Lemma vi_loop_agree fuel gamma epsilon omr U updated :
  vi_loop fuel M1 gamma epsilon omr U updated
  = vi_loop fuel M2 gamma epsilon omr U updated.
Proof.
  revert U updated. induction fuel as [|fuel IH]; intros U updated; [done|].
  cbn [vi_loop].
  assert (Hsweep : sweep M1 gamma omr U updated
                   = sweep M2 gamma omr U updated).
  { unfold sweep. apply for_each_ext.
    intros acc s Hs. by apply sweep_state_agree. }
  rewrite Hsweep.
  destruct (sweep M2 gamma omr U updated) as [[updated' cv]| | |];
    cbn [mbind outcome_bind]; try done.
  destruct (Qle_bool cv epsilon); [done|apply IH].
Qed.

Lemma policy_state_step_agree U policy s :
  In s (grid_states num_rows num_cols) ->
  policy_state_step M1 U policy s = policy_state_step M2 U policy s.
Proof.
  intros Hs. unfold policy_state_step. rewrite (Hterminals s Hs).
  destruct (is_terminal M2 s); [done|].
  rewrite (for_each_ext (policy_action_step M1 U s)
             (policy_action_step M2 U s) (get_actions M1 s) (None, None));
    [done|].
  intros acc a' _. unfold policy_action_step.
  by rewrite (successors_agree s a' Hs).
Qed.

(** X9.  Two models of the same dimensions and forward probability whose
    rewards and terminal states agree on the cells of the grid give the
    same utilities and the same policy: a reward or a terminal state
    given for a cell outside the grid changes nothing. *)
Theorem off_grid_entries_are_inert :
  (forall fuel gamma epsilon,
      value_iteration fuel M1 gamma epsilon
      = value_iteration fuel M2 gamma epsilon) /\
  (forall U, derive_policy M1 U = derive_policy M2 U).
Proof.
  split.
  - intros fuel gamma epsilon.
    rewrite !value_iteration_unfold, vi_init_agree. apply vi_loop_agree.
  - intros U. unfold derive_policy. apply for_each_ext.
    intros policy s Hs. by apply policy_state_step_agree.
Qed.

End Frame.

(** ** Rendering *)

Lemma cell_Some (vals : gmap (Z * Z) string) k v :
  vals !! k = Some v -> cell vals k = Fine v.
Proof. unfold cell. by intros ->. Qed.

Lemma cell_None (vals : gmap (Z * Z) string) k :
  vals !! k = None -> cell vals k = Raised (KeyErrorCell k).
Proof. unfold cell. by intros ->. Qed.
(** * Synthetic source (sdks/go/pkg/beam/io/synthetic/source.go)

    A shallow embedding of the synthetic source of the Go SDK: the
    [SourceConfig] record and its builder, the JSON constructor, the initial
    splitting of the restriction and the claim-and-emit loop of
    [ProcessElement].

    Conventions.
    - An [int64] is a [Z]; where the source does arithmetic that can leave the
      64-bit range the wrap-around is written with [wrap64].
    - A [float64] is a primitive binary64 float; the source only compares
      floats, with [<] and [>].
    - A [[]byte] is a [list byte].
    - The builder is used through a pointer ([*SourceConfigBuilder]); the
      pointers live in a heap, a finite map from locations to builders.
    - A panic and a returned [error] are values of the result types.
    - What the Go runtime decides is a parameter: the largest slice that
      [make] allocates is the [maxAlloc] of a [Platform]. *)

From Stdlib Require Import ZArith List String Ascii Bool Lia PrimFloat.
From Stdlib.Floats Require SpecFloat FloatOps FloatAxioms.
From Stdlib.Strings Require Byte.
From stdpp Require Import base option list gmap strings.

Set Warnings "-register-all".

Open Scope Z_scope.

(** ** Machine integers *)

Definition min_int64 : Z := - 2 ^ 63.
Definition max_int64 : Z := 2 ^ 63 - 1.

Definition in_int64 (z : Z) : Prop := min_int64 <= z <= max_int64.

Definition in_int64b (z : Z) : bool := (min_int64 <=? z) && (z <=? max_int64).

(** Two's complement wrap-around of a 64-bit signed integer. *)
Definition wrap64 (z : Z) : Z := (z + 2 ^ 63) mod 2 ^ 64 - 2 ^ 63.

(** ** SourceConfig *)

(** [type SourceConfig struct]: five [int64] fields and one [float64]. *)
Record SourceConfig : Type := mkSourceConfig {
  NumElements : Z;
  InitialSplits : Z;
  KeySize : Z;
  ValueSize : Z;
  NumHotKeys : Z;
  HotKeyFraction : float
}.

(** The fields, with the names the source gives them in Go and in JSON. *)
Inductive Field : Type :=
  | FNumElements | FInitialSplits | FKeySize | FValueSize
  | FNumHotKeys | FHotKeyFraction.

Definition goName (f : Field) : string :=
  match f with
  | FNumElements => "NumElements"
  | FInitialSplits => "InitialSplits"
  | FKeySize => "KeySize"
  | FValueSize => "ValueSize"
  | FNumHotKeys => "NumHotKeys"
  | FHotKeyFraction => "HotKeyFraction"
  end.

(** The [json:"..."] tags of the struct. *)
Definition jsonTag (f : Field) : string :=
  match f with
  | FNumElements => "num_records"
  | FInitialSplits => "initial_splits"
  | FKeySize => "key_size"
  | FValueSize => "value_size"
  | FNumHotKeys => "num_hot_keys"
  | FHotKeyFraction => "hot_key_fraction"
  end.

Definition allFields : list Field :=
  [FNumElements; FInitialSplits; FKeySize; FValueSize; FNumHotKeys; FHotKeyFraction].

(** A Go value handed to [fmt.Sprintf] through [%v]. *)
Inductive GoValue : Type :=
  | VInt64 (z : Z)
  | VFloat64 (x : float).

Definition fieldValue (f : Field) (c : SourceConfig) : GoValue :=
  match f with
  | FNumElements => VInt64 (NumElements c)
  | FInitialSplits => VInt64 (InitialSplits c)
  | FKeySize => VInt64 (KeySize c)
  | FValueSize => VInt64 (ValueSize c)
  | FNumHotKeys => VInt64 (NumHotKeys c)
  | FHotKeyFraction => VFloat64 (HotKeyFraction c)
  end.

(** The bounds the builder's documentation gives for each field:
    [1, ...] for the first four, [0, ...] for [NumHotKeys], and 0 to 1 for
    [HotKeyFraction]. *)
Definition inBounds (f : Field) (c : SourceConfig) : bool :=
  match f with
  | FNumElements => 1 <=? NumElements c
  | FInitialSplits => 1 <=? InitialSplits c
  | FKeySize => 1 <=? KeySize c
  | FValueSize => 1 <=? ValueSize c
  | FNumHotKeys => 0 <=? NumHotKeys c
  | FHotKeyFraction =>
      PrimFloat.leb 0%float (HotKeyFraction c) && PrimFloat.leb (HotKeyFraction c) 1%float
  end.

Definition validConfig (c : SourceConfig) : bool :=
  forallb (fun f => inBounds f c) allFields.

(** ** SourceConfigBuilder *)

(** [type SourceConfigBuilder struct { cfg SourceConfig }] *)
Record SourceConfigBuilder : Type := mkBuilder { cfg : SourceConfig }.

(** Builders are handled through pointers. *)
Definition loc : Type := positive.
Abbreviation heap := (gmap loc SourceConfigBuilder).

(** A message built by [fmt.Sprintf(format, arg)] with one [%v] verb: the
    format and the argument, not rendered. *)
Inductive Message : Type :=
  | Sprintf (format : string) (arg : GoValue)
  | SprintfErr (format : string) (err : string).

(** What a call does: it returns, or it panics. *)
Inductive Outcome (A : Type) : Type :=
  | Returns (a : A)
  | Panics (m : Message).
Arguments Returns {A} a.
Arguments Panics {A} m.

Definition nilDereference : Message :=
  SprintfErr "%v" "invalid memory address or nil pointer dereference".

(** [DefaultSourceConfig]: a new builder holding the defaults. *)
Definition defaultConfig : SourceConfig :=
  {| NumElements := 1; InitialSplits := 1; KeySize := 8; ValueSize := 8;
     NumHotKeys := 0; HotKeyFraction := 0%float |}.

Definition DefaultSourceConfig (h : heap) : loc * heap :=
  let b := fresh (dom h) in (b, <[b := mkBuilder defaultConfig]> h).

(** The assignments [b.cfg.F = v]. *)
Definition setNumElements (v : Z) (c : SourceConfig) : SourceConfig :=
  {| NumElements := v; InitialSplits := InitialSplits c; KeySize := KeySize c;
     ValueSize := ValueSize c; NumHotKeys := NumHotKeys c;
     HotKeyFraction := HotKeyFraction c |}.
Definition setInitialSplits (v : Z) (c : SourceConfig) : SourceConfig :=
  {| NumElements := NumElements c; InitialSplits := v; KeySize := KeySize c;
     ValueSize := ValueSize c; NumHotKeys := NumHotKeys c;
     HotKeyFraction := HotKeyFraction c |}.
Definition setKeySize (v : Z) (c : SourceConfig) : SourceConfig :=
  {| NumElements := NumElements c; InitialSplits := InitialSplits c; KeySize := v;
     ValueSize := ValueSize c; NumHotKeys := NumHotKeys c;
     HotKeyFraction := HotKeyFraction c |}.
Definition setValueSize (v : Z) (c : SourceConfig) : SourceConfig :=
  {| NumElements := NumElements c; InitialSplits := InitialSplits c;
     KeySize := KeySize c; ValueSize := v; NumHotKeys := NumHotKeys c;
     HotKeyFraction := HotKeyFraction c |}.
Definition setNumHotKeys (v : Z) (c : SourceConfig) : SourceConfig :=
  {| NumElements := NumElements c; InitialSplits := InitialSplits c;
     KeySize := KeySize c; ValueSize := ValueSize c; NumHotKeys := v;
     HotKeyFraction := HotKeyFraction c |}.
Definition setHotKeyFraction (v : float) (c : SourceConfig) : SourceConfig :=
  {| NumElements := NumElements c; InitialSplits := InitialSplits c;
     KeySize := KeySize c; ValueSize := ValueSize c; NumHotKeys := NumHotKeys c;
     HotKeyFraction := v |}.

(** The setters and the terminal operations, as methods of a pointer
    [b : *SourceConfigBuilder]: each takes the heap and gives the heap back. *)
Module Builder.

(** [Build], on the builder's configuration: the six checks in the order of
    the source, each with the format and the argument it passes to
    [fmt.Sprintf]. *)
Definition check (c : SourceConfig) : Outcome SourceConfig :=
  if InitialSplits c <=? 0 then
    Panics (Sprintf "SourceConfig.InitialSplits must be >= 1. Got: %v"
              (VInt64 (InitialSplits c)))
  else if NumElements c <=? 0 then
    Panics (Sprintf "SourceConfig.NumElements must be >= 1. Got: %v"
              (VInt64 (NumElements c)))
  else if KeySize c <=? 0 then
    Panics (Sprintf "SourceConfig.KeySize must be >= 1. Got: %v"
              (VInt64 (KeySize c)))
  else if ValueSize c <=? 0 then
    Panics (Sprintf "SourceConfig.ValueSize must be >= 1. Got: %v"
              (VInt64 (ValueSize c)))
  else if NumHotKeys c <? 0 then
    Panics (Sprintf "SourceConfig.NumHotKeys must be >= 0. Got: %v"
              (VFloat64 (HotKeyFraction c)))
  else if PrimFloat.ltb (HotKeyFraction c) 0%float
          || PrimFloat.ltb 1%float (HotKeyFraction c) then
    Panics (Sprintf
              "SourceConfig.HotKeyFraction must be a floating point number from 0 and 1. Got: %v"
              (VInt64 (NumHotKeys c)))
  else Returns c.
***
→ **Task prompt**: Repeat precisely the lines of the data starting at the one containing "(VInt64 (ValueSize c)))", last line included.

→ **Response to this task**:
              (VInt64 (ValueSize c)))
  else if NumHotKeys c <? 0 then
    Panics (Sprintf "SourceConfig.NumHotKeys must be >= 0. Got: %v"
              (VFloat64 (HotKeyFraction c)))
  else if PrimFloat.ltb (HotKeyFraction c) 0%float
          || PrimFloat.ltb 1%float (HotKeyFraction c) then
    Panics (Sprintf
              "SourceConfig.HotKeyFraction must be a floating point number from 0 and 1. Got: %v"
              (VInt64 (NumHotKeys c)))
  else Returns c.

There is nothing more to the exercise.